The second book then opens with a consideration of the hair and scalp, and their respective disorders.

The hair is a dry fume (fumus siccus), escaping from the body through the pores of the scalp and condensed by contact with the air into long, round cylinders. It increases rather by accretion than by internal growth, and its color depends upon the humors. Thus red hair arises from unconsumed blood or bile; white hair, from an excess of phlegm; black hair, from the abundance of black-bile (melancholia), etc. The use of the hair is for ornament, for protection and for the distinction of the sexes. Numerous prescriptions for dyeing the hair, for depilatories (psilothra), for the removal of misplaced hair and for the destruction of vermin in the hair are carefully recorded.

Three varieties of soaps for medicinal use are described, and the process of their manufacture indicated. The base of each is a lixivium made from two parts of the ashes of burned bean-stalks and one of unslaked lime, mixed with water and strained. Of this base (capitellum), two parts mixed with one part of olive oil form the sapo saracenicus. In the sapo gallicus the base is made with the ashes of chaff and bean-stalks with lime, and to it is added goat's fat, in place of the oil. The sapo spatareuticus is made in a similar manner, except that oil replaces the goat's fat and the soap is made only during the dog days, since the necessary heat is to be supplied by the sun alone.
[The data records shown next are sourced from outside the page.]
(** A change of one session, with the rooms counted anew. *)
Lemma books_upd sid f h m : Inv h ->
  (forall s, sid ∈ by_sid h -> heap h !! sid = Some s -> one_node (servers (f (st s)))) ->
  Counts m (fun r => (size (members r (upd sid f h)) + off r)%nat) -> Inv (set_room_subs m (upd sid f h)).
Proof.
  intros [A B C D E F] Ho Hm. split; cbn [by_sid by_user sess_tokens user_subs room_subs set_room_subs heap]; try done.
  - intros x Hx. change (is_Some (heap (upd sid f h) !! x)). rewrite upd_lookup. case_decide; [subst x; destruct (A sid Hx) as [s ->]; eauto|auto].
  - intros u x. change (heap (set_room_subs m (upd sid f h))) with (heap (upd sid f h)). change (by_user (upd sid f h)) with (by_user h). change (by_sid (upd sid f h)) with (by_sid h).
    rewrite B, upd_lookup. case_decide as Ex; [|done]. subst x. destruct (heap h !! sid) as [s|]; cbn; naive_solver.
  - intros x s Hx. change (heap (upd sid f h) !! x = Some s -> one_node (servers (st s))). rewrite upd_lookup. case_decide as Ex; [|by apply E]. subst x.
    destruct (heap h !! sid) as [s0|] eqn:Es; [|done]. intros [= <-]. cbn. auto.
Qed.

Lemma here_upd r sid f h x : here r (upd sid f h) x = if decide (x = sid) then match heap h !! sid with Some s => in_room r (f (st s)) | None => false end else here r h x.
Proof. unfold here. rewrite upd_lookup. case_decide; [|done]. subst x. by destruct (heap h !! sid). Qed.

Lemma rest_upd r sid f h : rest r sid (upd sid f h) = rest r sid h.
Proof.
  unfold rest. apply set_eq. intros x. rewrite !elem_of_filter, here_upd. change (by_sid (upd sid f h)) with (by_sid h).
  destruct (decide (x = sid)) as [->|]; [set_solver|done].
Qed.

Lemma set_room_subs_id h : set_room_subs (room_subs h) h = h.
Proof. by destruct h. Qed.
Among the diseases of the scalp attention is given to alopecia, dandruff (furfur), tinea caries and various pustular affections, fanus (favus), rima, spidecia, achora, etc. Caries was a pustular disease, in which bristle-like hairs formed a prominent feature. Rima was a name applied by the physicians of Salernum to a superfluity of hair. In addition to these diseases of the scalp, we find also descriptions of gutta rosacea, morphoea and scabies, a fairly extensive dermatology for this early day. In favus, Gilbert tells us that, after the removal of the pustules, there remain foramina, from which exudes a poisonous substance, resembling honey. Of course his system of treatment is rich in variety and comprehensiveness.
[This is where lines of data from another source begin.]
(* ===== verification/HubSup.v ===== *)
(** * The supervisor of a hub

    crates/oxhubd/src/ops/supervisor.rs: the units of a node (the log, the bus, the SFU
    processes), the loop that starts an SFU unit, waits for its hello, watches it, restarts it
    after a while and gives up on it when it restarts too often, and the requests of the
    administrator to load, stop or kill a unit.

    The loop of a unit is a task: [pc] is the place it waits at, and [resume] takes it from
    there to the next place, with what the outside answered as the event. Instants are in
    milliseconds. The receiving end of the queue never sees it closed, because the task holds
    the sending end too. A line of the log is written when the state changes. *)

From S2P Require Import Prelude.

Module Sup.

Inductive UnitState := Disabled | Inactive | Starting | Running | Stopping | Stopped | Down | Blocked.
#[export] Instance UnitState_eq_dec : EqDecision UnitState.
Proof. solve_decision. Defined.

Inductive Role := RLog | RBus | RSfu.
#[export] Instance Role_eq_dec : EqDecision Role.
Proof. solve_decision. Defined.

Inductive UnitKind := Process | Remote | Inproc.

Inductive Cmd := Load | Stop | Kill.

Inductive Outcome := Exited | Killed | OStopped.

(** The answers of a request. *)
Inductive Refusal := NotRunning | IsDown | AlreadyRunning | LoopGone | NoAnswer | InprocUnit | NoUnit.
Definition Answer : Type := (UnitState * UnitState) + Refusal.

(** A unit of the system file. *)
Record Cfg := mkCfg { id : string; kind : UnitKind; order : Z; role : string; enabled : bool; cmd : list string }.

Record SupCfg := mkSup { backoff_ms : list Z; intensity_max : Z; intensity_window : Z }.

Record UnitRec := mkRec {
  state : UnitState; restarts : Z; next_retry_at : option Z; epoch : option string; build : option string; attempts : list Z }.

(** Where a task waits: not started; for a request; for the end of the pause or a request; for
    the port; for the hello; for the end of a child that gave none; for the node token; for
    the end of the child or a request; for the end of a child told to stop, or killed, by the
    request of that number. [Fin]: it has returned. *)
Inductive Pc := New | Idle | Pause | Port | Hello (child : bool) | Reap | Decl (child : bool) | Up (child : bool) | Term (req : nat) (from : UnitState) | Slay (req : nat) | Fin.

Record Task := mkTask {
  cfg : Cfg; urole : Role; rec : UnitRec; pc : Pc; counted : bool; first : bool; queue : list (nat * Cmd) }.

Record Sup := mkWorld { tasks : list Task; stopping : bool; node_declared : bool; local : option (string * string) }.

(** What is seen from outside; [Spawn] has whether the process could be made, [Gone] is the end
    of a process, seen by the task, [Asked] a request made. *)
Inductive Out :=
  | Line (from to : UnitState)
  | Spawn (ok : bool)
  | Gone
  | Ack (req : nat) (a : Answer)
  | KillChild
  | TermChild
  | DeclareNode
  | Fatal
  | Asked (req : nat).

Definition upd_rec (f : UnitRec -> UnitRec) (t : Task) : Task :=
  mkTask (cfg t) (urole t) (f (rec t)) (pc t) (counted t) (first t) (queue t).
Definition at_pc (p : Pc) (t : Task) : Task := mkTask (cfg t) (urole t) (rec t) p (counted t) (first t) (queue t).
Definition set_counted (b : bool) (t : Task) : Task := mkTask (cfg t) (urole t) (rec t) (pc t) b (first t) (queue t).
Definition set_first (b : bool) (t : Task) : Task := mkTask (cfg t) (urole t) (rec t) (pc t) (counted t) b (queue t).
Definition set_queue (q : list (nat * Cmd)) (t : Task) : Task := mkTask (cfg t) (urole t) (rec t) (pc t) (counted t) (first t) q.
Definition set_attempts (l : list Z) (r : UnitRec) : UnitRec := mkRec (state r) (restarts r) (next_retry_at r) (epoch r) (build r) l.
Definition set_epoch (e : option string) (r : UnitRec) : UnitRec := mkRec (state r) (restarts r) (next_retry_at r) e (build r) (attempts r).

Definition ustate (t : Task) : UnitState := state (rec t).

(** ** The record of a unit *)

Definition set_rec (to : UnitState) (r : UnitRec) : UnitRec :=
  mkRec to (restarts r) (if decide (to = Down) then next_retry_at r else None) (epoch r) (build r) (attempts r).

Definition line (from to : UnitState) : list Out := if decide (from = to) then [] else [Line from to].

Definition set (to : UnitState) (t : Task) : Task * list Out := (upd_rec (set_rec to) t, line (ustate t) to).

Definition backoff (c : SupCfg) (n : Z) : Z :=
  let b := backoff_ms c in
  let i := Z.min n (sat_sub (len b) 1) in
  match b !! Z.to_nat i with Some x => x | None => 1000 end.

Fixpoint drop_old (w now : Z) (l : list Z) : list Z :=
  match l with
  | f :: l' => if w <? sat_sub now f then drop_old w now l' else l
  | [] => []
  end.

Definition note_attempt (c : SupCfg) (now : Z) (counted : bool) (r : UnitRec) : UnitRec * bool :=
  if counted then
    let l := drop_old (intensity_window c) now (attempts r ++ [now]) in
    (set_attempts l r, intensity_max c <? u32 (len l))
  else (r, false).

Definition go_down (c : SupCfg) (now : Z) (t : Task) : Task * list Out :=
  let b := backoff c (restarts (rec t)) in
  let t := t |> upd_rec (fun r => mkRec (state r) (u32 (restarts r + 1)) (next_retry_at r) (epoch r) (build r) (attempts r)) in
  let (t, o) := set Down t in
  (t |> upd_rec (fun r => mkRec (state r) (restarts r) (Some (now + b)) (epoch r) (build r) (attempts r)), o).

(** ** The loop *)

(** The task returns, and with it go the requests nobody answered. *)
Definition finish (t : Task) : Task * list Out := (t |> at_pc Fin |> set_queue [], map (fun q => Ack q.1 (inr NoAnswer)) (queue t)).

(** The top of the loop, for a unit that is not to start at once. *)
Definition park (stopping : bool) (t : Task) : Task * list Out :=
  if stopping then finish t
  else (t |> at_pc (if decide (ustate t = Down) then Pause else Idle), []).

Definition then_park (stopping : bool) (x : Task * list Out) : Task * list Out :=
  let (t, o) := x in let (t, o') := park stopping t in (t, o ++ o').

Definition has_process (t : Task) : bool := match kind (cfg t) with Process => true | _ => false end.

(** From the count of the attempt to the wait for the hello; [spawns] says whether the system
    makes the process. *)
Definition launch (c : SupCfg) (stopping spawns : bool) (now : Z) (t : Task) : Task * list Out :=
  let (r, blocked) := note_attempt c now (counted t) (rec t) in
  let t := t |> upd_rec (fun _ => r) |> set_counted true in
  if blocked then set Blocked t |> then_park stopping
  else if has_process t then
    let ok := match cmd (cfg t) with [] => false | _ => spawns end in
    let made := match cmd (cfg t) with [] => [] | _ => [Spawn spawns] end in
    if ok then (t |> at_pc (Hello true), made)
    else let (t, o) := go_down c now t |> then_park stopping in (t, made ++ o)
  else (t |> at_pc (Hello false), []).

Definition attempt (c : SupCfg) (stopping spawns : bool) (now : Z) (t : Task) : Task * list Out :=
  if first t then (t |> at_pc Port, []) else launch c stopping spawns now t.

Definition then_attempt (c : SupCfg) (stopping spawns : bool) (now : Z) (x : Task * list Out) : Task * list Out :=
  let (t, o) := x in let (t, o') := attempt c stopping spawns now t in (t, o ++ o').

(** The top of the loop. *)
Definition top (c : SupCfg) (stopping spawns : bool) (now : Z) (t : Task) : Task * list Out :=
  match ustate t with
  | Stopped | Blocked | Disabled | Down => park stopping t
  | _ => if stopping then finish t else set Starting t |> then_attempt c stopping spawns now
  end.

(** What the outside answers; every event has its instant and whether a process can be made. *)
Inductive Ev :=
  | EStart
  | ERecv
  | ESleep
  | EPort
  | EHello (answer : option (string * string))
  | EGone
  | EDeclared.

(** The end of [supervise], and what the loop does then. *)
Definition outcome (c : SupCfg) (stopping spawns : bool) (now : Z) (o : Outcome) (t : Task) : Task * list Out :=
  let t := t |> upd_rec (set_epoch None) in
  match o with
  | Exited | Killed =>
    if stopping then let (t, l) := set Stopped t in let (t, l') := finish t in (t, l ++ l')
    else go_down c now t |> then_park stopping
  | OStopped => top c stopping spawns now t
  end.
We may notice here too a few chapters on Toilet or Decorative Medicine, a branch of art to which modern physicians have devoted perhaps too little attention, with the natural result that it has fallen largely into the hands of charlatans of both sexes. Gilbert's chapter "De ornatu capillorum" offers the following sensible introduction: "The adornment of the hair affords to women the important advantages of beauty and convenience; and as women desire to please their husbands, they devote themselves to adornment and protect themselves from the charge of carelessness. In order, therefore, that our ministry may not be depreciated, and that we may not render ourselves liable to the accusation of ignorance, let us add a few words on the subject of the dressing of the hair and the general care of the person".

Accordingly Gilbert advises ladies who desire to retain or renew the charms of youth to soften the skin and open its pores by the use of steam baths and careful washing in warm water, followed by drying the surface with the finest cloths (panno mundissimo). If necessary, superfluous hair is to be removed by suitable depilatories, color to be restored to the pale cheeks by a lotion of chips of Brazil-wood[6] soaked in rose-water and applied with pads of cotton; or, if the face is too red, it may be blanched by the root of the cyclamen (panis porcinus, sowbread) dried in an oven and powdered. A wealth of remedies for freckles, moles, warts, wrinkles, discolorations and other facial blemishes, with foul breath and fetidity of the armpits, is carefully recorded, and would suffice to establish the fortune of any of our modern specialists in female beauty. Finally a long chapter entitled "De sophisticatione vulvae" introduces us to a phase of decoration and sophistication which I would fain believe little known or studied in the development of modern civilization, in which we are prone at least to follow the advice of Hamlet, to

"Assume a virtue, if you have it not."

At all events, we may congratulate ourselves that the details of these disgusting cess-pools of medical art have disappeared entirely from the pages of our modern text-books. Even Gilbert considers it advisable to preface this gruesome chapter with a sort of "Caveat emptor" apology to the reader:

"Ut tamen secundum ordinem procedamus, in primis cognosactur cognoscere desiderantibus, ne dolus dolo patrocinetur, vel simplex dolose muscipula claudatur."

In the department of neurology Gilbert, after a philosophical discussion of the nature and variety of pain, devotes considerable chapters to the causes, symptoms, diagnosis and treatment of headache, hemicrania, epilepsy, catalepsy, analepsy, cerebral congestion, apoplexy and paralysis, phrenitis, mania and melancholia, incubus or nightmare, lethargy and stupor, lippothomia or syncope, sciatica, spasm, tremor, tetanus, vertigo, wakefulness, and jectigation (jactitation, formication, twitching).